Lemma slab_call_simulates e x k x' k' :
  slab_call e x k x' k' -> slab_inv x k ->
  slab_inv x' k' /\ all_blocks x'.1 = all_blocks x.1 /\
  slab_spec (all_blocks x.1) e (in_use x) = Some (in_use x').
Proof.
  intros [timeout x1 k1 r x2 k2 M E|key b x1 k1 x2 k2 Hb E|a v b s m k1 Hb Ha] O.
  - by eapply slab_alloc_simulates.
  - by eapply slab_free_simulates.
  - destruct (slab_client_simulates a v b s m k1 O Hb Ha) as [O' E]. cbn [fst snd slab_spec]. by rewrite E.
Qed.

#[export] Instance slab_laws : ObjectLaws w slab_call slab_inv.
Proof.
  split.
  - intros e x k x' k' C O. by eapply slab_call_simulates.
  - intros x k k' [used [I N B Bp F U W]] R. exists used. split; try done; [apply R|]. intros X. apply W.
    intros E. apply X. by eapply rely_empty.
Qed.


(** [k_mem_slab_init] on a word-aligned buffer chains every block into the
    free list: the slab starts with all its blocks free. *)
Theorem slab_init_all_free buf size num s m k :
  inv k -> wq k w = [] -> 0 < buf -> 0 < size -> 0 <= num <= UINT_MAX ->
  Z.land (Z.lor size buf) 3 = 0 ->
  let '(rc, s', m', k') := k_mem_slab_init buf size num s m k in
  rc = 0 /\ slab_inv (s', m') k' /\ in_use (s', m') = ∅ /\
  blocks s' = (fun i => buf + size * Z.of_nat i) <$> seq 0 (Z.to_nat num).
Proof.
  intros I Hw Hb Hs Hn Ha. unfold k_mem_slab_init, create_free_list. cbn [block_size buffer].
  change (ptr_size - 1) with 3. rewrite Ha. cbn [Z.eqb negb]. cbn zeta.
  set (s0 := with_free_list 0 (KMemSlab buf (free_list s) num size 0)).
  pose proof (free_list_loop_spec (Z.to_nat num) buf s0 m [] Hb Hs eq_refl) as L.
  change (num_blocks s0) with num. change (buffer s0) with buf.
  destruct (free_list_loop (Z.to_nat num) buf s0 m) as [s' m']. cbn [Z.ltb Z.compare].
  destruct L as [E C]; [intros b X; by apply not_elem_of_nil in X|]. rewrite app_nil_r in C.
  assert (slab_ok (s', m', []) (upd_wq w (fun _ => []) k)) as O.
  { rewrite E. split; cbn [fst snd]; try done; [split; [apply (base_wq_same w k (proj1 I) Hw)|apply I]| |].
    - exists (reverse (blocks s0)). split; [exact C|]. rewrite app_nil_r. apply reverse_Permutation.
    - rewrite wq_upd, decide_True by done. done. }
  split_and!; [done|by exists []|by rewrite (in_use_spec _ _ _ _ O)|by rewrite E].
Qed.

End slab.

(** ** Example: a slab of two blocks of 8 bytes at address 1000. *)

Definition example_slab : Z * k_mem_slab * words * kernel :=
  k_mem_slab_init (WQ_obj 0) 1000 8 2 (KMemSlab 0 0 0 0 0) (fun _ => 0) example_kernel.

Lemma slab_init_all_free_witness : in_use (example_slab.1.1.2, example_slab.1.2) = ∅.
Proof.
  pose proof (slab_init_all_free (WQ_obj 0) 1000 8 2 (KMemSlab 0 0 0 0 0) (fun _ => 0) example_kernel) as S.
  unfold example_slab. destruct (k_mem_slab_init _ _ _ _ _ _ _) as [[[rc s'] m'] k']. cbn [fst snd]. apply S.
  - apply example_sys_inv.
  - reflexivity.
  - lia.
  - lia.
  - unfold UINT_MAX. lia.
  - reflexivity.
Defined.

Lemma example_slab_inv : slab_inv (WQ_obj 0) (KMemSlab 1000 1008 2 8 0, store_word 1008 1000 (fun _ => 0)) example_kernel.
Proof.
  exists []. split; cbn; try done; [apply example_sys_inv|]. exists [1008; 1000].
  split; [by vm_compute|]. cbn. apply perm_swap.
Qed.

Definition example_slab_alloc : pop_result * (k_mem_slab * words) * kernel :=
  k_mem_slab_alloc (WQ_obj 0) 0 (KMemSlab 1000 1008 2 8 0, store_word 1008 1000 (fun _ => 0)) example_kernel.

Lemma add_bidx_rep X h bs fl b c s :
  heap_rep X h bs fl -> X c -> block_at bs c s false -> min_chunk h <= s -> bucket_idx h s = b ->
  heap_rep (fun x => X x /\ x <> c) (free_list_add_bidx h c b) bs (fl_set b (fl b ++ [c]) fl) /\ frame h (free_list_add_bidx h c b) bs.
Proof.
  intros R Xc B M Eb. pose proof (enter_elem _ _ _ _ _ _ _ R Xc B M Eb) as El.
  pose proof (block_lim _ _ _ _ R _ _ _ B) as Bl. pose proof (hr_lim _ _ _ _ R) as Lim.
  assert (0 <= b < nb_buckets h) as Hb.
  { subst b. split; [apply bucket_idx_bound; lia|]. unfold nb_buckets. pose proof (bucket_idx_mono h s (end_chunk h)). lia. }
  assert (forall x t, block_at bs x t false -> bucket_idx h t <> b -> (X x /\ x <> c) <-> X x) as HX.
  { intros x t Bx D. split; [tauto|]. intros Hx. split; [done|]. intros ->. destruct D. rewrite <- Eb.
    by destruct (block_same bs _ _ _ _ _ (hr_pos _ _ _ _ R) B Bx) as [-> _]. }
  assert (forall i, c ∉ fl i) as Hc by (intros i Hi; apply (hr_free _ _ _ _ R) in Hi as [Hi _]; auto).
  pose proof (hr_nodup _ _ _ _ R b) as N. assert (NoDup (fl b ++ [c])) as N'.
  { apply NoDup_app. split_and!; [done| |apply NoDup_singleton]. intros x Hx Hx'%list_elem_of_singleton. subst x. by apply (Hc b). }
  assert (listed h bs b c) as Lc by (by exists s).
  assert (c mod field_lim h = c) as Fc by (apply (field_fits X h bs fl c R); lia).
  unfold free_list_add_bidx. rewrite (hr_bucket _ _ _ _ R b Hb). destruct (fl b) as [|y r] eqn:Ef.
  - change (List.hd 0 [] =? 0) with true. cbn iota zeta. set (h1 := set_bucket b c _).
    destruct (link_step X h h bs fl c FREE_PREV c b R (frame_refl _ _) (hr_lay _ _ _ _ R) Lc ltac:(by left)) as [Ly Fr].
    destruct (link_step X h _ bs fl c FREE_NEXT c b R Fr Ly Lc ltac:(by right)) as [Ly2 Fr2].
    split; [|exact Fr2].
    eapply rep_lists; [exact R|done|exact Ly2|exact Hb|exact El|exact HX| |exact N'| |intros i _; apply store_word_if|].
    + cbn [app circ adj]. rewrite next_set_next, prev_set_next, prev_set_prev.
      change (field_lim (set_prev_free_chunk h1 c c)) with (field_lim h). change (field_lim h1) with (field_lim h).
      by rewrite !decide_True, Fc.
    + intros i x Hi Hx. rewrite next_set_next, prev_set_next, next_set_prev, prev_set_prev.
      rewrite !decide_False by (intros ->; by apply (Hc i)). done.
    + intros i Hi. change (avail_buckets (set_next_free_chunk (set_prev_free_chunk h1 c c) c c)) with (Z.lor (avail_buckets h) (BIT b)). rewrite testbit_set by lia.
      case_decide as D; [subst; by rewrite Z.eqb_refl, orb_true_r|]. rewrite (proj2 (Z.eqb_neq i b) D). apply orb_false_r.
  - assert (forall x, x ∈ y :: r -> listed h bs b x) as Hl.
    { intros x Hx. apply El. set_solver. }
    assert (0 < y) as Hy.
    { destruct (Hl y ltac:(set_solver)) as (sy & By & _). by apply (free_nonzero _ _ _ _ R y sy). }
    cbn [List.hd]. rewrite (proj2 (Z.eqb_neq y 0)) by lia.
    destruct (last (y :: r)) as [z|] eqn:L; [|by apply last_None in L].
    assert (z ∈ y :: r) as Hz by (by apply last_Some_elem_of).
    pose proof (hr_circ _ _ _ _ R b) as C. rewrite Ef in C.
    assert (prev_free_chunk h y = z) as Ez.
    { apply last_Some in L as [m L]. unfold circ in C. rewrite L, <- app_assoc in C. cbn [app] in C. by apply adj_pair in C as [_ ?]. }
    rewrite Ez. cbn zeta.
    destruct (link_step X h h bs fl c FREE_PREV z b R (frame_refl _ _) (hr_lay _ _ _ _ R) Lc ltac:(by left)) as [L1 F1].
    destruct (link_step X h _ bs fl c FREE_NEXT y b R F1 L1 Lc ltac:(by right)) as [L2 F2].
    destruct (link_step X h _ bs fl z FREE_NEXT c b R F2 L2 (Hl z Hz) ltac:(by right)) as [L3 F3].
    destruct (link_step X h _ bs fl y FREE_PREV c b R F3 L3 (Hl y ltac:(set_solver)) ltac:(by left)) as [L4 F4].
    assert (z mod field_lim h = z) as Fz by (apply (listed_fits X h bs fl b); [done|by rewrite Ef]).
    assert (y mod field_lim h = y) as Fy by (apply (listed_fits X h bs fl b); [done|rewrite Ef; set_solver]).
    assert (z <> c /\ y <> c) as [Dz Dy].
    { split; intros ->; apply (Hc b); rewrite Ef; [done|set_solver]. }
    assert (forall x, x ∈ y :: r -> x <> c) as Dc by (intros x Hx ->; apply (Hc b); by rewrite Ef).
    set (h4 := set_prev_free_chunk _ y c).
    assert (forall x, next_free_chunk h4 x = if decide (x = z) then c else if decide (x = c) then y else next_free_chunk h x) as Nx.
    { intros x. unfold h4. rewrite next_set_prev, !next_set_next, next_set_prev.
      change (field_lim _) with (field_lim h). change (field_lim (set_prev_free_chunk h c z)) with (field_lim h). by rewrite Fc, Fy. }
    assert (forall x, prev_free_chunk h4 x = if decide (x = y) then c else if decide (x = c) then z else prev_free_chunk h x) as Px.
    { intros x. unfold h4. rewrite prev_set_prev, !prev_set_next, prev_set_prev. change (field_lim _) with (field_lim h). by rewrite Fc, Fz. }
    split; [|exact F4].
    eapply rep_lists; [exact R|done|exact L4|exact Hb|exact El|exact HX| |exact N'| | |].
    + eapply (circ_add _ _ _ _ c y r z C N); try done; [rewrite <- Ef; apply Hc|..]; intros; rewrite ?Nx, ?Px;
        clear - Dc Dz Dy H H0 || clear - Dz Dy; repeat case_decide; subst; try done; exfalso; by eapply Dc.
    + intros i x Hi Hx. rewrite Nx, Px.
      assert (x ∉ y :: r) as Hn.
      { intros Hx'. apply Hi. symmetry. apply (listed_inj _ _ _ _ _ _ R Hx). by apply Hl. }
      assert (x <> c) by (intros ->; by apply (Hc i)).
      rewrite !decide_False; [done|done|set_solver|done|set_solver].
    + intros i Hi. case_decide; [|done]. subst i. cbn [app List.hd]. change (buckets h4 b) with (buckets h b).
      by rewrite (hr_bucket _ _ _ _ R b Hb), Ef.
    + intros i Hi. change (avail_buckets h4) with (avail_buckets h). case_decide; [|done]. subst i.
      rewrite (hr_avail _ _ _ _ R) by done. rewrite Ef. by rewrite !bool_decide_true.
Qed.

* * *

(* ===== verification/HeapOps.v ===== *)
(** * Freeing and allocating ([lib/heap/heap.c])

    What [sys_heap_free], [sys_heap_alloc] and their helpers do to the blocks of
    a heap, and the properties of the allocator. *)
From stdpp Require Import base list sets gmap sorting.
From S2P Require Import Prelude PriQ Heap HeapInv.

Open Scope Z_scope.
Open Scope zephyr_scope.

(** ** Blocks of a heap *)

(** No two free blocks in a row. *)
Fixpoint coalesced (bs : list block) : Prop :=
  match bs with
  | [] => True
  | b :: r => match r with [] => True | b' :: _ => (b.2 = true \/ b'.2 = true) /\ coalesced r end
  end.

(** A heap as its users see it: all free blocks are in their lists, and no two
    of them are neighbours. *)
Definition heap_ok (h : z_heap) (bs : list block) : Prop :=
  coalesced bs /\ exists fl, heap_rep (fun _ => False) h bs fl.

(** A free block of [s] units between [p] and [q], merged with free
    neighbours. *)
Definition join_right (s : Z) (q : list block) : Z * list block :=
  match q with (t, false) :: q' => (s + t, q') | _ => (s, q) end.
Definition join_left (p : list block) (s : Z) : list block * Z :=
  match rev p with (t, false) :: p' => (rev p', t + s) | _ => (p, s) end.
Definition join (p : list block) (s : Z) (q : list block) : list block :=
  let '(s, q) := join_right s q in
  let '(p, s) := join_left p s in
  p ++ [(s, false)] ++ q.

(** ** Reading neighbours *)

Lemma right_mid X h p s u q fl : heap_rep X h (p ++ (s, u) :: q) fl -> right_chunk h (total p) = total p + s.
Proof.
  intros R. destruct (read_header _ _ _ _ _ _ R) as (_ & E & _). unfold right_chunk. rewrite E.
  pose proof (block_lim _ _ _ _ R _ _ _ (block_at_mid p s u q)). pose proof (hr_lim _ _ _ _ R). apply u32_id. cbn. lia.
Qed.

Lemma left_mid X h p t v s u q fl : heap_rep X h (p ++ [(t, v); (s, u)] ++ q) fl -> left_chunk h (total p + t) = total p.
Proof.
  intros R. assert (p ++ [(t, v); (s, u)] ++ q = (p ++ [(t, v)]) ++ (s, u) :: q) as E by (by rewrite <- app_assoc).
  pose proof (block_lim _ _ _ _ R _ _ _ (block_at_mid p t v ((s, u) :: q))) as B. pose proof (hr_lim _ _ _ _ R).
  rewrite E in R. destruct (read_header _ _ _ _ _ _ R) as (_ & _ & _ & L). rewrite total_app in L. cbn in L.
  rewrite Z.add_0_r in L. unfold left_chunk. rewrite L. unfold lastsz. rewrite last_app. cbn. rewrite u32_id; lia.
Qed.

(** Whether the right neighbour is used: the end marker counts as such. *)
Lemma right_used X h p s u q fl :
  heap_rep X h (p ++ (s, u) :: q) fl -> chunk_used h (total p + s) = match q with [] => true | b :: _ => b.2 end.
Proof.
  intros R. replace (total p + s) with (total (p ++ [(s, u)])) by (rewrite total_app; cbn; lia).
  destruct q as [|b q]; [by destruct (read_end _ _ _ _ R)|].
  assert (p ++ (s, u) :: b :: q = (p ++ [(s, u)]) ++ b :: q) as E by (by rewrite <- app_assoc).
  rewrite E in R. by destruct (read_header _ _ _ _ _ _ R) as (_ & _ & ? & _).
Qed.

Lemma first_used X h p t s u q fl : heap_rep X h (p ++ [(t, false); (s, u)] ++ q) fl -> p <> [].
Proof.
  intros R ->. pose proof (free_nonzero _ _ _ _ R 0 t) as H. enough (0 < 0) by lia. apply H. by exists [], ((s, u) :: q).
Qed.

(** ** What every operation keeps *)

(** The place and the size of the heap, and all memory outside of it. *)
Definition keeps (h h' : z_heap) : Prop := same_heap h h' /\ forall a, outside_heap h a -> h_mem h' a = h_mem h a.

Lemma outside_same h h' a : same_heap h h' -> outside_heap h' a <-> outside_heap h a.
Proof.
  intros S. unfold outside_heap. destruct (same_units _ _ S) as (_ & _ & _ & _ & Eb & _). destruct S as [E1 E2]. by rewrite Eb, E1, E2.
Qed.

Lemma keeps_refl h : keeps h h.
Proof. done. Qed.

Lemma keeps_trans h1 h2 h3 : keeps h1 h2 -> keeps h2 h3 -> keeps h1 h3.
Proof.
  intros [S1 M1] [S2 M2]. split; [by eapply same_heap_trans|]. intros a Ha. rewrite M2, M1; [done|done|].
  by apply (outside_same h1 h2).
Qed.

Aim of the exercise: From the records above, retype only the lines starting at the line that contains "Lemma slab_call_simulates e" and ending at the line that contains "set (s0 := with_free_list", both included.

Answer to this exercise:
Lemma slab_call_simulates e x k x' k' :
  slab_call e x k x' k' -> slab_inv x k ->
  slab_inv x' k' /\ all_blocks x'.1 = all_blocks x.1 /\
  slab_spec (all_blocks x.1) e (in_use x) = Some (in_use x').
Proof.
  intros [timeout x1 k1 r x2 k2 M E|key b x1 k1 x2 k2 Hb E|a v b s m k1 Hb Ha] O.
  - by eapply slab_alloc_simulates.
  - by eapply slab_free_simulates.
  - destruct (slab_client_simulates a v b s m k1 O Hb Ha) as [O' E]. cbn [fst snd slab_spec]. by rewrite E.
Qed.

#[export] Instance slab_laws : ObjectLaws w slab_call slab_inv.
Proof.
  split.
  - intros e x k x' k' C O. by eapply slab_call_simulates.
  - intros x k k' [used [I N B Bp F U W]] R. exists used. split; try done; [apply R|]. intros X. apply W.
    intros E. apply X. by eapply rely_empty.
Qed.


(** [k_mem_slab_init] on a word-aligned buffer chains every block into the
    free list: the slab starts with all its blocks free. *)
Theorem slab_init_all_free buf size num s m k :
  inv k -> wq k w = [] -> 0 < buf -> 0 < size -> 0 <= num <= UINT_MAX ->
  Z.land (Z.lor size buf) 3 = 0 ->
  let '(rc, s', m', k') := k_mem_slab_init buf size num s m k in
  rc = 0 /\ slab_inv (s', m') k' /\ in_use (s', m') = ∅ /\
  blocks s' = (fun i => buf + size * Z.of_nat i) <$> seq 0 (Z.to_nat num).
Proof.
  intros I Hw Hb Hs Hn Ha. unfold k_mem_slab_init, create_free_list. cbn [block_size buffer].
  change (ptr_size - 1) with 3. rewrite Ha. cbn [Z.eqb negb]. cbn zeta.
  set (s0 := with_free_list 0 (KMemSlab buf (free_list s) num size 0)).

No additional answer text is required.